Free access to on-site support services is another bonus of intrapreneurship, says Michael Paladino, director of technology activation at Rockfish, a digital agency based in Rogers, Ark.
"We don't have to worry about some of the infrastructure that startups do," explains Paladino, who as a newly hired web developer in 2009 spearheaded Rockfish's development of TidyTweet, a Twitter application that filters out spam. "We have billing in place. We have hosting in place. I have access to our legal team. I have access to our creative team."
Shared risks, shared rewards
For the risk-averse or cash-strapped, having an employer incubate your startup can be a happy medium. No, you won't fully own your creation, but you won't have to fork up the seed money, either. 

Pete Balistreri was all too happy to make this trade-off. An executive chef at the San Diego location of Tender Greens, a California restaurant chain specializing in sustainable food, Balistreri taught himself to make cured meats on the job. Soon the menu began featuring his salumi, and his bosses invested in a $5,000 professional curing chamber.
This August, with the help of Tender Greens' owners, Balistreri launched his own line of packaged meats, P. Balistreri Salumi, which the restaurant will sell in its seven locations. Plans include distribution to other eateries and artisan food retailers.

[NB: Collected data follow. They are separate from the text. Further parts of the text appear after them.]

(** The call, and the pointer it returns (0 for the calls that return nothing). *)
Definition ph_exec (cmp : Z → Z → Z) (op : ph_op) : M ph_mem Z :=
  match op with
  | OpInsert p => ph_insert cmp p;; mret 0
  | OpFirst => ph_first cmp
  | OpAny => ph_any
  | OpRemoveFirst => ph_remove_first cmp
  | OpRemove p => ph_remove cmp p;; mret 0
  | OpRemoveAny => ph_remove_any cmp
  end.

(** What is known of the order: the root is least ([Ordered]); the trees are
    ordered, but not their roots ([Loose]); nothing ([Lost]). *)
Inductive ph_order : Type := Ordered | Loose | Lost.

#[export] Instance ph_order_eq_dec : EqDecision ph_order.
Proof. solve_decision. Defined.

(** ** The abstract heap *)

Definition ph_pre (op : ph_op) (X : gset Z) : Prop :=
  match op with
  | OpInsert p => p ≠ 0 ∧ p ∉ X
  | OpRemove p => p ∈ X
  | _ => True
  end.

Definition next_set (op : ph_op) (r : Z) (X : gset Z) : gset Z :=
  match op with
  | OpInsert p => {[p]} ∪ X
  | OpRemove p => X ∖ {[p]}
  | OpRemoveFirst | OpRemoveAny => X ∖ {[r]}
  | OpFirst | OpAny => X
  end.

(** Removing a node may leave another root on top than the least one; asking for
    the first one puts that right; inserting before that may lose the order. *)
Definition next_order (op : ph_op) (X : gset Z) (o : ph_order) : ph_order :=
  match op, o with
  | OpInsert _, Ordered => Ordered
  | OpInsert _, _ => if decide (X = ∅) then Ordered else Lost
  | OpAny, _ => o
  | (OpFirst | OpRemoveFirst), Lost => Lost
  | (OpFirst | OpRemoveFirst), _ => Ordered
  | (OpRemove _ | OpRemoveAny), Lost => Lost
  | (OpRemove _ | OpRemoveAny), _ => Loose
  end.

(** What a call returns. *)
Definition ph_post (cmp : Z → Z → Z) (op : ph_op) (X : gset Z) (o : ph_order) (r : Z) : Prop :=
  match op with
  | OpInsert _ | OpRemove _ => r = 0
  | OpAny | OpRemoveAny => if decide (X = ∅) then r = 0 else r ∈ X
  | OpFirst | OpRemoveFirst =>
      if decide (X = ∅) then r = 0
      else r ∈ X ∧ (o ≠ Lost → ∀ x, x ∈ X → cmp r x ≤ 0)
  end.

Inductive ph_reach (cmp : Z → Z → Z) : ph_mem → gset Z → ph_order → Prop :=
| reach_new s s' : ph_new s = Done (tt, s') → ph_reach cmp s' ∅ Ordered
| reach_op s X o op r s' :
    ph_reach cmp s X o → ph_pre op X → ph_exec cmp op s = Done (r, s') →
    ph_reach cmp s' (next_set op r X) (next_order op X o).

(** ** The invariant of a history *)

Definition level (cmp : Z → Z → Z) (o : ph_order) (f : forest) : Prop :=
  match o with
  | Ordered => hord cmp f ∧ top_least cmp f
  | Loose => hord cmp f
  | Lost => True
  end.

Definition ph_inv (cmp : Z → Z → Z) (s : ph_mem) (X : gset Z) (o : ph_order) : Prop :=
  ∃ f, ph_wf s f ∧ (∀ x, x ∈ nodes f ↔ x ∈ X) ∧ level cmp o f.

Section history.
Context (cmp : Z → Z → Z) `{!Comparison cmp}.

Lemma level_hord o f : level cmp o f → o ≠ Lost → hord cmp f.
Proof. destruct o; [by intros [? _]|done..]. Qed.

Lemma nodes_nil_iff f (X : gset Z) : (∀ x, x ∈ nodes f ↔ x ∈ X) → f = Nil ↔ X = ∅.
Proof.
  intros H. split.
  - intros ->. apply elem_of_equiv_empty_L. intros x Hx%H. by apply not_elem_of_nil in Hx.
  - intros ->. destruct f as [|p c s]; [done|]. exfalso. apply (not_elem_of_empty (C := gset Z) p), H. by left.
Qed.

(** The nodes left after removing [r] are the set without it. *)
Lemma nodes_removed f f' (X : gset Z) r :
  (∀ x, x ∈ nodes f ↔ x ∈ X) → NoDup (nodes f) → r :: nodes f' ≡ₚ nodes f →
  ∀ x, x ∈ nodes f' ↔ x ∈ X ∖ {[r]}.
Proof.
  intros H Hnd P x. rewrite <- P in Hnd. apply list.NoDup_cons in Hnd as [Hr _].
  rewrite elem_of_difference, <- H, <- P, elem_of_cons, elem_of_singleton. split; [|tauto].
  intros Hx. split; [by right|]. by intros ->.
Qed.

Lemma single_top_least f : single f → hord cmp f → top_least cmp f.
Proof. destruct f as [|p c [|]]; [constructor| |done]. intros _. by apply hord_top_least. Qed.

(** The order after a removal, given what it is before. *)
Lemma level_after_remove op X f f' o :
  next_order op X o = (match o with Lost => Lost | _ => Loose end) →
  (hord cmp f → hord cmp f') → level cmp o f → level cmp (next_order op X o) f'.
Proof. intros -> H Hl. destruct o; simpl in *; tauto. Qed.

Lemma ph_new_inv s s' : ph_new s = Done (tt, s') → ph_inv cmp s' ∅ Ordered.
Proof.
  intros [= <-]. exists Nil. split; [split_and!; [done|by exists 0|constructor]|split; [|split; [done|constructor]]].
  intros x. simpl. set_solver.
Qed.
Lemma psset_remove_ok s W U p d :
  psset_inv T s W U → p ∈ W ∖ U → ps_data s !! p = Some d →
  ∃ s', psset_remove T p s = Done (tt, s') ∧ ps_data s' = <[p:=removed d]> (ps_data s) ∧ psset_inv T s' (W ∖ {[p]}) U.
Proof.
  intros I HX Ed. pose proof (psset_inv_parts T s W U I) as R. unfold psset_remove.
  assert (HW : p ∈ W) by (clear -HX; set_solver). destruct (pi_known _ _ _ _ I p HW) as [Hp _].
  destruct (pi_ok _ _ _ _ I p d HX Ed) as [Hok _].
  destruct (slab_set_parts T s _ _ _ _ p d (hpdata_in_psset_set false) R Hp Ed ltac:(by left)) as (s1 & E1 & D1 & R1).
  rewrite (bind_done _ _ _ _ _ E1). set (d1 := hpdata_in_psset_set false d) in *.
  assert (Ed1 : ps_data s1 !! p = Some d1) by (by rewrite D1, lookup_insert_eq).
  edestruct (unsettle_ok s1 _ _ _ _ p d1 R1 Hp Ed1) as (s2 & s3 & -> & E3 & D3 & R3);
    [by destruct Hok|done|by apply (settled_containers s W U p d h_in_psset_alloc_container)
    |by apply (settled_containers s W U p d h_purge_allowed)|].
  rewrite (bind_done _ _ _ _ _ E3). set (d2 := hpdata_in_psset_alloc_container_set false d1) in *.
  destruct (remove_tail_ok s3 _ _ _ _ p d2 R3 Hp) as (s4 & E4 & D4 & R4); [by rewrite D3, lookup_insert_eq| |].
  { change (h_in_psset_hugify_container d2) with (h_in_psset_hugify_container d).
    rewrite elem_of_flagged, Ed. simpl. split; [intros H; split; [done|by rewrite <- H]|by intros [_ [= H]]]. }
  assert (D5 : ps_data s4 = <[p:=removed d]> (ps_data s)) by (by rewrite D4, D3, D1, !insert_insert_eq).
  exists s4. split_and!; [done..|]. pose proof (pi_updating _ _ _ _ I) as I2.
  eapply (inv_out s s4 W U _ _ p (removed d)); try done.
  - clear. set_solver.
  - clear -I2 HX. set_solver.
  - clear. set_solver.
  - clear. set_solver.
  - by rewrite D5, flagged_delete.
Qed.

(** The metadata of a slab that is being updated may change, the flags of the set apart. *)
Lemma change_ok s W U p d d' :
  psset_inv T s W U → p ∈ U → ps_data s !! p = Some d →
  h_in_psset_alloc_container d' = false → h_in_psset_hugify_container d' = h_in_psset_hugify_container d →
  psset_inv T (put_data (<[p:=d']> (ps_data s)) s) W U.
Proof.
  intros I HU Ed Hal Hhu. pose proof (psset_inv_parts T s W U I) as R.
  assert (Hn : ∀ g, p ∉ flagged g (ps_data s) (W ∖ U)) by (intros g; rewrite elem_of_flagged; clear -HU; set_solver).
  assert (HX : p ∉ W ∖ U) by (clear -HU; set_solver).
  destruct (parts_data T s _ _ _ _ p d d' R Ed ltac:(by right; split_and!)) as [R1 R2 R3 R4].
  destruct I as [I1 I2 I3 I4 _ _ _ _].
  split; cbn [put_data ps_data] in *; rewrite ?flagged_out by done; try done.
  - intros q Hq. destruct (decide (q = p)) as [->|]; [rewrite lookup_insert_eq; split; [by apply I1|done]|].
    rewrite lookup_insert_ne by done. by apply I1.
  - intros q e Hq. rewrite lookup_insert_ne by (by intros ->). by apply I3.
  - intros q e Hq. destruct (decide (q = p)) as [->|]; [rewrite lookup_insert_eq; by intros [= <-]|].
    rewrite lookup_insert_ne by done. by apply I4.
  - by rewrite (flagged_update _ _ _ _ d).
Qed.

The company is a partnership between Balistreri and Tender Greens' three owners, who footed all the startup costs.
"It's a big deal for me to have made a 35-pound batch of salami and then to see a 500-pound batch of it made," Balistreri says. "I would never have been able to make this product and sell it on my own."

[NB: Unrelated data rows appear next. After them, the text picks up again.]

(** Up to where the mutex is given up.  [scratch] and [mem] are the arrays of [hpdata_purge_begin]. *)
Definition try_purge_begin (scratch mem : list Z) : M hpa_mem (option purge_pass) :=
  to_purge ← on_psset psset_pick_purge;
  if to_purge =? 0 then mret None
  else
    on_psset (psset_update_begin T to_purge);;
    on_psset (slab_set to_purge (hpdata_mid_purge_set true));;
    on_psset (slab_set to_purge (hpdata_purge_allowed_set false));;
    on_psset (slab_set to_purge hpdata_disallow_hugify);;
    on_psset (slab_set to_purge (hpdata_alloc_allowed_set false));;
    on_psset (psset_update_end T to_purge);;
    d ← on_psset (slab_get to_purge);
    '(num_to_purge, purge_state) ← liftO (hpdata_purge_begin d scratch mem);
    modify (λ s, set_npending_purge (u64 (npending_purge s + num_to_purge)) s);;
    mret (Some (mkPass to_purge (h_huge d) num_to_purge purge_state)).

(** One round of the loop that purges, without the mutex: the pass from there on, nothing at the end. *)
Definition purge_one (pp : purge_pass) : M hpa_mem (option purge_pass) :=
  d ← on_psset (slab_get (pass_slab pp));
  r ← liftO (hpdata_purge_next d (pass_state pp));
  match r with
  | None => mret None
  | Some (purge_addr, purge_size, purge_state) =>
      call (CallPurge purge_addr purge_size);;
      mret (Some (mkPass (pass_slab pp) (pass_dehugify pp) (pass_num pp) purge_state))
  end.

(** The loop: the purge state at its end and the number of calls. *)
Fixpoint purge_loop (fuel : nat) (pp : purge_pass) (purges_this_pass : Z) : M hpa_mem (hpdata_purge_state_t * Z) :=
  r ← purge_one pp;
  match r with
  | None => mret (pass_state pp, purges_this_pass)
  | Some pp =>
      match fuel with
      | O => throw Diverges
      | S fuel => purge_loop fuel pp (u64 (purges_this_pass + 1))
      end
  end.

Definition try_purge_unlocked (pp : purge_pass) : M hpa_mem (hpdata_purge_state_t * Z) :=
  d ← on_psset (slab_get (pass_slab pp));
  (if pass_dehugify pp then call (CallDehugify (hpdata_addr_get d) HUGEPAGE) else mret tt);;
  purge_loop (Z.to_nat HUGEPAGE_PAGES) pp 0.

Definition count_pass (purges : Z) (dehugify : bool) (n : hpa_shard_nonderived_stats_t) : hpa_shard_nonderived_stats_t :=
  mkNonderived (u64 (npurge_passes n + 1)) (u64 (npurges n + purges)) (nhugifies n)
    (if dehugify then u64 (ndehugifies n + 1) else ndehugifies n).

Definition try_purge_end (pp : purge_pass) (purge_state : hpdata_purge_state_t) (purges_this_pass : Z) : M hpa_mem unit :=
  let ps := pass_slab pp in
  modify (λ s, set_npending_purge (u64 (npending_purge s - pass_num pp)) s);;
  modify (λ s, set_shard_stats (count_pass purges_this_pass (pass_dehugify pp) (shard_stats s)) s);;
  now ← ask_time;
  modify (set_last_purge now);;
  on_psset (psset_update_begin T ps);;
  (if pass_dehugify pp then on_psset (slab_set ps hpdata_dehugify) else mret tt);;
  slab_update ps (λ d, '(d', st) ← hpdata_purge_end d purge_state; Done (st, d'));;
  on_psset (slab_set ps (hpdata_mid_purge_set false));;
  on_psset (slab_set ps (hpdata_alloc_allowed_set true));;
  hpa_update_purge_hugify_eligibility ps;;
  on_psset (psset_update_end T ps).

(** The bitmaps of [hpdata_purge_begin] are on the stack; their contents are overwritten. *)
Definition stack_bitmap : list Z := replicate (Z.to_nat (FB_NGROUPS HUGEPAGE_PAGES)) 0.

Definition hpa_try_purge : M hpa_mem bool :=
  pass ← try_purge_begin stack_bitmap stack_bitmap;
  match pass with
  | None => mret false
  | Some pp =>
      '(purge_state, purges) ← try_purge_unlocked pp;
      try_purge_end pp purge_state purges;;
      mret true
  end.

(** ** Making slabs huge *)

(** The slab, 0 if there is nothing to do. *)
Definition try_hugify_begin : M hpa_mem Z :=
  blocked ← hpa_hugify_blocked_by_ndirty;
  if blocked : bool then mret 0
  else
    to_hugify ← on_psset psset_pick_hugify;
    if to_hugify =? 0 then mret 0
    else
      millis ← ask_ms;
      s ← get;
      if millis <? hugify_delay_ms (opts s) then mret 0
      else
        on_psset (psset_update_begin T to_hugify);;
        on_psset (slab_set to_hugify (hpdata_mid_hugify_set true));;
        on_psset (slab_set to_hugify (hpdata_purge_allowed_set false));;
        on_psset (slab_set to_hugify hpdata_disallow_hugify);;
        on_psset (psset_update_end T to_hugify);;
        mret to_hugify.

Definition try_hugify_unlocked (ps : Z) : M hpa_mem unit :=
  d ← on_psset (slab_get ps);
  call (CallHugify (hpdata_addr_get d) HUGEPAGE).

Definition try_hugify_end (ps : Z) : M hpa_mem unit :=
  modify (λ s, let n := shard_stats s in
            set_shard_stats (mkNonderived (npurge_passes n) (npurges n) (u64 (nhugifies n + 1)) (ndehugifies n)) s);;
  on_psset (psset_update_begin T ps);;
  slab_update ps (λ d, d' ← hpdata_hugify d; Done (tt, d'));;
  on_psset (slab_set ps (hpdata_mid_hugify_set false));;
  hpa_update_purge_hugify_eligibility ps;;
  on_psset (psset_update_end T ps).

Definition hpa_try_hugify : M hpa_mem bool :=
  ps ← try_hugify_begin;
  if ps =? 0 then mret false
  else try_hugify_unlocked ps;; try_hugify_end ps;; mret true.

(** ** Deferred work *)

(** The inner loop: [nops] and [purged] at its end. *)
Fixpoint purge_while (fuel : nat) (max_ops nops : Z) (purged : bool) : M hpa_mem (Z * bool) :=
  b ← hpa_should_purge;
  if b && (nops <? max_ops) then
    match fuel with
    | O => throw Diverges
    | S fuel =>
        purged ← hpa_try_purge;
        purge_while fuel max_ops (if purged : bool then u64 (nops + 1) else nops) purged
    end
  else mret (nops, purged).

Fixpoint deferred_loop (fuel : nat) (max_ops nops : Z) : M hpa_mem unit :=
  match fuel with
  | O => throw Diverges
  | S fuel' =>
      '(nops, purged) ← purge_while fuel max_ops nops false;
      hugified ← hpa_try_hugify;
      let nops := if hugified : bool then u64 (nops + 1) else nops in
      if (hugified || purged) && (nops <? max_ops) then deferred_loop fuel' max_ops nops else mret tt
  end.

Definition hpa_shard_maybe_do_deferred_work (fuel : nat) (forced : bool) : M hpa_mem unit :=
  s ← get;
  if negb forced && deferral_allowed (opts s) then mret tt
  else deferred_loop fuel (if forced then 2 ^ 64 - 1 else 16) 0.

Definition hpa_shard_set_deferral_allowed (fuel : nat) (allowed : bool) : M hpa_mem unit :=
  s ← get;
  let o := opts s in
  modify (set_opts (mkOpts (slab_max_alloc o) (hugification_threshold o) (dirty_mult o) allowed (hugify_delay_ms o) (min_purge_interval_ms o)));;
  if deferral_allowed o && negb allowed then hpa_shard_maybe_do_deferred_work fuel true else mret tt.

Definition hpa_shard_do_deferred_work (fuel : nat) : M hpa_mem unit := hpa_shard_maybe_do_deferred_work fuel true.

(** ** Allocation *)

Definition EXTENT_NOT_HEAD : Z := 0.

(** [hpa_try_alloc_one_no_grow] from [psset_update_begin] to [edata_ps_set]. *)
Definition reserve_extent (edata ps size : Z) : M hpa_mem unit :=
  on_psset (psset_update_begin T ps);;
  d ← on_psset (slab_get ps);
  (if hpdata_empty d then
     s ← get;
     on_psset (slab_set ps (hpdata_age_set (age_counter s)));;
     modify (set_age_counter (u64 (age_counter s + 1)))
   else mret tt);;
  addr ← slab_update ps (λ d, hpdata_reserve_alloc d size);
  d ← on_psset (slab_get ps);
  s ← get;
  edata_put edata (edata_init (ind s) addr size false SC_NSIZES (hpdata_age_get d) extent_state_active
                     false true EXTENT_PAI_HPA EXTENT_NOT_HEAD);;
  edata_put edata (edata_ps_set ps).

(** Its end when the extent map has no memory, and when it has. *)
Definition abandon_extent (edata ps : Z) : M hpa_mem unit :=
  e ← edata_at edata;
  slab_update ps (λ d, d' ← hpdata_unreserve d (edata_addr_get e) (edata_size_get e); Done (tt, d'));;
  on_psset (psset_update_end T ps);;
  call (CallEdataPut edata).
Definition commit_extent (edata ps : Z) : M hpa_mem unit :=
  call (CallRegister edata);;
  hpa_update_purge_hugify_eligibility ps;;
  on_psset (psset_update_end T ps).

(** The extent, 0 if there is none, and whether [*oom] is set. *)
Definition hpa_try_alloc_one_no_grow (size : Z) : M hpa_mem (Z * bool) :=
  edata ← ask_edata;
  if edata =? 0 then mret (0, true)
  else
    ps ← on_psset (psset_pick_alloc T size);
    if ps =? 0 then call (CallEdataPut edata);; mret (0, false)
    else
      reserve_extent edata ps size;;
      err ← ask_emap;
      if err : bool then abandon_extent edata ps;; mret (0, true)
      else commit_extent edata ps;; mret (edata, false).

(** At most [n] extents, appended to [results]. *)
Fixpoint alloc_batch_loop (n : nat) (size : Z) (oom : bool) (results : list Z) : M hpa_mem (bool * list Z) :=
  match n with
  | O => mret (oom, results)
  | S n =>
      '(edata, oom') ← hpa_try_alloc_one_no_grow size;
      if edata =? 0 then mret (oom || oom', results)
      else alloc_batch_loop n size (oom || oom') (results ++ [edata])
  end.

But your intrapreneurial efforts don't need to result in an eponymous product label, swanky new title or co-ownership to give your career a boost. Just pitching and attempting to start a new venture will earn you a reputation as a trailblazer, says innovation consultant Pinchot. "And in companies where that's important, innovators move ahead of their peers," he says.
What if, despite your best efforts, your baby falls flat on its face? If nothing else, it's a learning experience, for you and your employer, says Crowded Room's Kestenbaum. "The knowledge that you're going to gain is tremendous," he says. "Getting to know a market, getting to know consumers, getting to know technologies--that stuff is valuable regardless of whether your startup succeeds."
Intern Sushi's Senderoff concurs: "The experience that I've gained from taking a company that was just me to 25 employees--I would pay to have that experience."
 
Sowing the seeds of autonomy
Want the keys to the entrepreneurial kingdom at work? Start laying the groundwork now.
Earn your boss's trust. Before you polish your pitch, make sure your rapport with your manager is up to snuff. If your boss doesn't have faith in your work, judgment or time-management skills, he or she is not going to let you launch a new product, service or company division.
Broaden your skill set. Don't know diddly about marketing? Never met a spreadsheet you could decipher? As an employee, you have an entire company of people, projects and training resources at your fingertips. Use them to shine light on as many blind spots as you can.
Stay aboveboard. Going rogue is a bad idea, says Ikhlaq Sidhu, who teaches entrepreneurship to engineers at UC Berkeley. "You don't want to do anything that your boss might be completely surprised about," he says. Instead, win your manager's support for your idea early on. You'll get further with him or her on your side.
Build stakeholder support over time. Take the time to amass a network of influencers who are as invested in your idea as you are, Sidhu says. The more customers, partners, co-workers and managers you have onboard, the more likely you'll be to get your idea funded.